Here are your answers

1) Its upto parents How strict they are if they are really strict and orthodox they could even disown her

2  There is no ideal age of girl specified iof marriage in sikhism

3  Many  sikh girls in India are becoming westernised and getting influenced by bollywood ,western culture.

Anyway I still don't understand why do you care about her so much.Just leave it to her and her family .Even if because of parentel pressure she marries a sikh guy do you think then the couple can live  happily after that


----------



## rajneesh madhok (Mar 7, 2010)

dheerajg said:


> This being the scenario, the easiest solution to this is to get the girl out of this mess and facilitate the union of husband and wife.  That being the intention, I wanted to take the advise of senior members/parents of this forum to know if it’s a wise decision to inform the girl’s family. They can probably arrange for her marriage and put an end to this affair.
> Any suggestion to save this marriage will greatly help.
> 
> Thanks in advance.


Dear Dheerajg,
Sometimes people that ask for advise do not really want it. Sometimes they just look for affirmatin for their actions. If you are truly looking for the advise honestly, Kindly provide information to the members about your contribution to save the marriage and to guide the girl. What are your contributions regarding resentment of wife and children. Why the husband take things so lightly. 
Whether you tried to know the reason behind such relations from the wife of that man It is a hard fact that when the guy knows that the doors are always open at his convenience then he will think to come back. But when the doors are being shut for the husband then he might have no other alternate. Whether the wife of that man has cordial relations with her husband. 
Hopefully, we have concentrated the theory of fault in man and the girl. There are chances that the fault may be at the end of the wife of that man. Consider that point as well. 
Then post your own opinion about the role of the wife of that man. Then only the members can guide you the next course of action. 
Rajneesh Madhok


----------



## kds1980 (Mar 7, 2010)

dheerajg said:


> Kanwardeep ji,
> 
> Thanks for the answers.
> 
> I really don’t care about what happens to this girl. Whomever she marries, I don’t think she can have a happy married life after the misery she has caused to another girl and her family. I wish her parents would soon find out about her cheap behavior and that she gets out of this affair and lets the couple live.



Dheeraj ji

The Girl is not solely responsible for the misery she caused to another girl.If this sikh girl even move's from their life the cheater husband may find another fair North Indian Girl and will cheat his wife again.I am sorry to say that in this
situation You can't do anything


----------



## Tejwant Singh (Mar 7, 2010)

Dheerajg,

Guru fateh.



> I am sorry but still I do not understand how you call the girl a victim. Just because a married man is supposed to have higher moral values does not make the single one a victim.


 

In my opinion it does. If you do not think that married men/women should have higher moral standards than the unmarried ones, then it is your own moral compass of yourself and your upbringing. Hence, the difference in opinion.
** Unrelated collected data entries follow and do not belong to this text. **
(* ===== verification/Load.v ===== *)
(** Reading the peg's state back from the two chains
    (src/cmd/dogevm/bridge.go: dogeWatchSet, load, listedContributions). *)

From Stdlib Require Import Ascii String.
From S2P Require Import Prelude Text Wire Runtime Script Tags Amount Peg Lineage State Build.

(** ** The contributions file *)

Definition listLine (listed : gset string) (line : string) : result (gset string) :=
  match fields line with
  | [] => Ok listed
  | f :: _ =>
      if match f with String c _ => bool_decide (c = "#"%char) | EmptyString => false end then Ok listed
      else
        _ ← ensure (bool_decide (is_Some (cut ":"%char f)))
              (Errorf "a transaction, not an output: list TXID:VOUT");
        op ← parseOutPoint f;
        Ok ({[OutPoint_String op]} ∪ listed)
  end.

Fixpoint listLines (listed : gset string) (lines : list string) : result (gset string) :=
  match lines with
  | [] => Ok listed
  | line :: lines => listed' ← listLine listed line; listLines listed' lines
  end.

(** What the file lists; no file lists nothing. *)
Definition listedContributions (file : result (option string)) : result (gset string) :=
  raw ← file;
  match raw with
  | None => Ok ∅
  | Some raw => listLines ∅ (split_on "010"%char raw)
  end.

(** ** Outputs *)

Section load.
Context `{Crypto} `{GoRuntime}.

Definition spendsAny (tx : MsgTx) (outs : gset OutPoint) : bool :=
  existsb (fun ti => bool_decide (PreviousOutPoint ti ∈ outs)) (txIn tx).

(** The outputs of tx whose script passes p, with their outpoints. *)
Fixpoint outputsIf (p : bytes → bool) (hash : bytes) (i : Z) (outs : list TxOut)
    : list (OutPoint * TxOut) :=
  match outs with
  | [] => []
  | out :: outs =>
      (if p (PkScript out) then [(mkOutPoint hash (uint32 i), out)] else [])
      ++ outputsIf p hash (i + 1) outs
  end.

Definition outputsTo (tx : MsgTx) (script : bytes) : gset OutPoint * Z :=
  let l := outputsIf (fun s => bool_decide (s = script)) (TxHash tx) 0 (txOut tx) in
  (list_to_set l.*1, foldl (fun t o => t [+] Value o) 0 l.*2).

(** The outputs of txs whose script passes p. *)
Definition outputsOf (p : bytes → bool) (txs : list chainTx) : gset OutPoint :=
  foldl (fun outs t => outs ∪ list_to_set (outputsIf p (TxHash (ct_tx t)) 0 (txOut (ct_tx t))).*1) ∅ txs.

(** ** The Dogecoin addresses watched *)

Record watchSet := mkWatch {
  w_addrs : list Address; w_redeemFor : gmap bytes bytes; w_depositDest : gmap bytes destination;
}.

Definition watchOne (b : bridge) (w : watchSet) (d : destination) : watchSet :=
  let redeem := depositRedeemScript (signers b) d in
  mkWatch (w_addrs w ++ [AddressScriptHash (hash160Of redeem)])
    (<[p2shScript redeem := redeem]> (w_redeemFor w))
    (<[p2shScript redeem := d]> (w_depositDest w)).

Definition dogeWatchSet (b : bridge) : result watchSet :=
  dests ← registry b;
  Ok (foldl (watchOne b)
    (mkWatch [signers_address (signers b)]
       {[signers_pkScript (signers b) := redeemScript (signers b)]} ∅) dests).

(** ** The DogecoinVM side *)

Record vmSide := mkVMSide {
  v_reserveCreated : Z;
  v_released : gmap OutPoint bytes;
  v_cancelled : gmap OutPoint bool;
  v_vmPending : bool;
  v_vmUnconfirmed : gmap bytes chainTx;
  v_pegOuts : list pegOut;
  v_unclaimedOnVM : Z;
}.

(** One transaction of the reserve's history. *)
Definition loadVMTx (b : bridge) (reserveOuts : gset OutPoint) (v : vmSide) (t : chainTx) : vmSide :=
  let script := signers_pkScript (signers b) in
  let paidIn := (outputsTo (ct_tx t) script).2 in
  let txid := TxHash (ct_tx t) in
  if isCoinbase (ct_tx t) then
    if 0 <? ct_confirmations t
    then mkVMSide (v_reserveCreated v [+] paidIn) (v_released v) (v_cancelled v) (v_vmPending v)
           (v_vmUnconfirmed v) (v_pegOuts v) (v_unclaimedOnVM v)
    else v
  else if spendsAny (ct_tx t) reserveOuts then
    mkVMSide (v_reserveCreated v)
      (match parseRelease (ct_tx t) with
       | Some deposit => <[deposit := txid]> (v_released v) | None => v_released v end)
      (match parseCancel (ct_tx t) with
       | Some deposit =>
           <[deposit := default false (v_cancelled v !! deposit) || (0 <? ct_confirmations t)]> (v_cancelled v)
       | None => v_cancelled v end)
      (if ct_confirmations t =? 0 then true else v_vmPending v)
      (if ct_confirmations t =? 0 then <[txid := t]> (v_vmUnconfirmed v) else v_vmUnconfirmed v)
      (v_pegOuts v) (v_unclaimedOnVM v)
  else if ct_confirmations t =? 0 then v
  else
    let tagged := parseDestinationTag (ct_tx t) tagPegOut in
    let dest := default zeroDest tagged in
    let ok := bool_decide (is_Some tagged) && negb (bool_decide (pkScript dest = script)) in
    let p := mkPegOut (ct_time t) txid paidIn dest (ok && (minPegOut b <=? paidIn)) (ct_confirmations t) in
    if p_valid p
    then mkVMSide (v_reserveCreated v) (v_released v) (v_cancelled v) (v_vmPending v)
           (v_vmUnconfirmed v) (v_pegOuts v ++ [p]) (v_unclaimedOnVM v)
    else mkVMSide (v_reserveCreated v) (v_released v) (v_cancelled v) (v_vmPending v)
           (v_vmUnconfirmed v) (v_pegOuts v) (v_unclaimedOnVM v [+] paidIn).

Definition loadVM (b : bridge) (txs : list chainTx) : vmSide :=
  let script := signers_pkScript (signers b) in
  let reserveOuts := outputsOf (fun s => bool_decide (s = script)) txs in
  foldl (loadVMTx b reserveOuts) (mkVMSide 0 ∅ ∅ false ∅ [] 0) txs.

(** The signers' own spends of the reserve. *)
Definition signerSpends (b : bridge) (txs : list chainTx) : gset bytes :=
  let script := signers_pkScript (signers b) in
  let reserveOuts := outputsOf (fun s => bool_decide (s = script)) txs in
  list_to_set ((fun t => TxHash (ct_tx t)) <$>
    filter (fun t => negb (isCoinbase (ct_tx t)) && spendsAny (ct_tx t) reserveOuts = true) txs).

Definition spentByKnown (txs : list chainTx) : gset OutPoint :=
  list_to_set (txs ≫= fun t => prevOuts (ct_tx t)).

(** The reserve still held: its value and its confirmed coins. *)
Definition reserveHeld (b : bridge) (txs : list chainTx) (held : list utxo) : Z * list utxo :=
  foldl (fun '(unspent, coins) u =>
      if bool_decide (u_outPoint u ∈ spentByKnown txs) then (unspent, coins)
      else if (u_confirmations u =? 0) && negb (bool_decide (Hash (u_outPoint u) ∈ signerSpends b txs))
      then (unspent, coins)
      else (unspent [+] u_value u, if 0 <? u_confirmations u then coins ++ [u] else coins))
    (0, []) held.

(** ** The Dogecoin side *)

Record dogeSide := mkDogeSide {
  g_unconfirmed : gmap bytes chainTx;
  g_paid : gmap bytes bytes;
  g_refunded : gmap OutPoint bytes;
  g_all : list deposit;
  g_contributed : Z;
  g_contributions : list utxo;
}.

(** If an action has two transactions listed, the one in a block counts. *)
Definition counts (unconfirmed : gmap bytes chainTx) (t : chainTx) (prev : option bytes) : bool :=
  match prev with
  | None => true
  | Some prev => has unconfirmed prev && (0 <? ct_confirmations t)
  end.

(** A payout to a personal deposit address is a deposit to it. *)
Definition personalDeposits (b : bridge) (w : watchSet) (t : chainTx) : list deposit :=
  omap (fun '(op, out) =>
      dest ← w_depositDest w !! PkScript out;
      Some (mkDeposit (ct_time t) op (Value out) dest (creditable b dest (Value out)) true (ct_confirmations t)))
    (outputsIf (fun _ => true) (TxHash (ct_tx t)) 0 (txOut (ct_tx t))).

(** A transaction that spends peg outputs: only the signers make those. *)
Definition loadSignerTx (b : bridge) (w : watchSet) (g : dogeSide) (t : chainTx) : dogeSide :=
  let txid := TxHash (ct_tx t) in
  let unconfirmed := if ct_confirmations t =? 0 then <[txid := t]> (g_unconfirmed g) else g_unconfirmed g in
  let paid := match parsePayment (ct_tx t) with
    | Some request => if counts unconfirmed t (g_paid g !! request) then <[request := txid]> (g_paid g) else g_paid g
    | None => g_paid g end in
  let refunded := match parseRefund (ct_tx t) with
    | Some op => if counts unconfirmed t (g_refunded g !! op) then <[op := txid]> (g_refunded g) else g_refunded g
    | None => g_refunded g end in
  mkDogeSide unconfirmed paid refunded (g_all g ++ personalDeposits b w t) (g_contributed g) (g_contributions g).

(** One output of a transaction someone else made. *)
Definition loadOutput (b : bridge) (w : watchSet) (listed : gset string) (t : chainTx)
    (g : dogeSide) (o : OutPoint * TxOut) : dogeSide :=
  let '(op, out) := o in
  let script := signers_pkScript (signers b) in
  let tagDest := parseDestinationTag (ct_tx t) tagDeposit in
  let contribution := isContribution (ct_tx t) || bool_decide (OutPoint_String op ∈ listed) in
  let add d := mkDogeSide (g_unconfirmed g) (g_paid g) (g_refunded g) (g_all g ++ [d])
    (g_contributed g) (g_contributions g) in
  match w_depositDest w !! PkScript out with
  | Some dest =>
      add (mkDeposit (ct_time t) op (Value out) dest (creditable b dest (Value out)) true (ct_confirmations t))
  | None =>
      if bool_decide (PkScript out = script) then
        if contribution
        then mkDogeSide (g_unconfirmed g) (g_paid g) (g_refunded g) (g_all g)
               (if 0 <? ct_confirmations t then g_contributed g [+] Value out else g_contributed g)
               (g_contributions g ++ [mkUtxo op (Value out) (PkScript out) (ct_confirmations t)])
        else
          let dest := default zeroDest tagDest in
          let hasTag := bool_decide (is_Some tagDest) in
          add (mkDeposit (ct_time t) op (Value out) dest (hasTag && creditable b dest (Value out)) hasTag
                 (ct_confirmations t))
      else g
  end.

Definition loadDogeTx (b : bridge) (w : watchSet) (listed : gset string) (pegOuts : gset OutPoint)
    (g : dogeSide) (t : chainTx) : dogeSide :=
  if spendsAny (ct_tx t) pegOuts then loadSignerTx b w g t
  else foldl (loadOutput b w listed t) g
         (outputsIf (fun _ => true) (TxHash (ct_tx t)) 0 (txOut (ct_tx t))).

Definition watched (w : watchSet) (script : bytes) : bool := has (w_redeemFor w) script.

Definition loadDoge (b : bridge) (w : watchSet) (listed : gset string) (txs : list chainTx) : dogeSide :=
  foldl (loadDogeTx b w listed (outputsOf (watched w) txs)) (mkDogeSide ∅ ∅ ∅ [] 0 []) txs.

(** ** Classification *)

Record classes := mkClasses {
  c_settled : list deposit; c_deposits : list deposit; c_held : list deposit;
  c_pendingRefunds : Z; c_unclaimedOnDoge : Z;
}.

(** The refund or release of op, if it isn't the zero hash. *)
Definition settledBy (m : gmap OutPoint bytes) (op : OutPoint) : bool :=
  negb (bool_decide (default zeroHash (m !! op) = zeroHash)).

Definition classify (v : vmSide) (g : dogeSide) (c : classes) (d : deposit) : classes :=
  if settledBy (g_refunded g) (d_outPoint d) then
    mkClasses (c_settled c ++ [d]) (c_deposits c) (c_held c)
      (if has (g_unconfirmed g) (default zeroHash (g_refunded g !! d_outPoint d)) && (0 <? d_confirmations d)
       then c_pendingRefunds c [+] d_value d else c_pendingRefunds c) (c_unclaimedOnDoge c)
  else if d_valid d && negb (has (v_cancelled v) (d_outPoint d)) then
    mkClasses (c_settled c) (c_deposits c ++ [d]) (c_held c) (c_pendingRefunds c) (c_unclaimedOnDoge c)
  else if settledBy (v_released v) (d_outPoint d) then c
  else
    mkClasses (c_settled c) (c_deposits c) (c_held c ++ [d]) (c_pendingRefunds c)
      (if 0 <? d_confirmations d then c_unclaimedOnDoge c [+] d_value d else c_unclaimedOnDoge c).

Definition classifyAll (v : vmSide) (g : dogeSide) : classes :=
  foldl (classify v g) (mkClasses [] [] [] 0 0) (g_all g).

(** ** What is locked *)

Definition lockedConfirmed (utxos : list utxo) : Z :=
  foldl (fun t u => if 0 <? u_confirmations u then t [+] u_value u else t) 0 utxos.

(** The confirmed peg coins the history shows. *)
Definition confirmedCoin (w : watchSet) (txs : list chainTx) : gmap OutPoint utxo :=
  foldl (fun m t =>
      if 0 <? ct_confirmations t then
        foldl (fun m '(op, out) =>
            <[op := mkUtxo op (Value out) (PkScript out) (ct_confirmations t)]> m) m
          (outputsIf (watched w) (TxHash (ct_tx t)) 0 (txOut (ct_tx t)))
      else m) ∅ txs.

(** The confirmed coins unconfirmed transactions spend, and what is locked
    with them. *)
Definition addPending (coins : gmap OutPoint utxo) (acc : gmap OutPoint utxo * Z) (t : chainTx)
    : gmap OutPoint utxo * Z :=
  foldl (fun '(pending, locked) ti =>
      match coins !! PreviousOutPoint ti with
      | Some c => if has pending (PreviousOutPoint ti) then (pending, locked)
                  else (<[PreviousOutPoint ti := c]> pending, locked [+] u_value c)
      | None => (pending, locked)
      end) acc (txIn (ct_tx t)).

Definition pendingOf (w : watchSet) (txs : list chainTx) (unconfirmed : gmap bytes chainTx) (locked : Z)
    : gmap OutPoint utxo * Z :=
  foldl (fun acc '(_, t) => addPending (confirmedCoin w txs) acc t) (∅, locked) (map_range unconfirmed).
> There are plenty of unmarried guys out there still *she is filthy *enough to sleep with a married person.




It is a shame to see that your language is judgemental and you have made her a filthy girl which shows your own moral values no matter what religion you belong to. You are not trying to help anyone. You are here to blame the girl because she is a Sikh. All your posts indicate that.




> I would say that she is a by-product of poor upbringing. Like I said earlier she belongs to a very rich family. What is the purpose of her coming here to earn?




Your above comments prove what I have written earlier. How can you judge her upbringing? Once again you are attacking her faith which exposes your own upbringing. So you are not doing anything positive to anyone. You are not trying to help anyone, rather exposing your own character.




> I never said that Sikh girls form majority of the IT field or pubs. I just said I know many Sikh girls who take advantage of being far away from home/family as an advantage. If you still do not agree, please come down here and I would introduce you to her and her spoiled bunch of friends from the same place.




It seems and I hope I am wrong that this girl rejected your own advances or flirtations which has made you angry towards her. You again bring the religion of a person which is a tiny minority in India where as you ignore the majority of the Hindu girls who are also doing the same thing. I know this because I have  many relatives working in the IT industry and as I said in my earlier post that it is the trend due to new found freedom where religion has nothing to do with it. *The fact which you have forgotten to mention that the majority is Hindu hence according to your moral compass majority of the Hindu girls are filthy ones but you are too insecure to admit that and adamant on attacking one religion.*



> Of course this culture applies to girls from all religion. But why would I talk about Hindu/Muslim/Christian or any other religion in a Sikh forum?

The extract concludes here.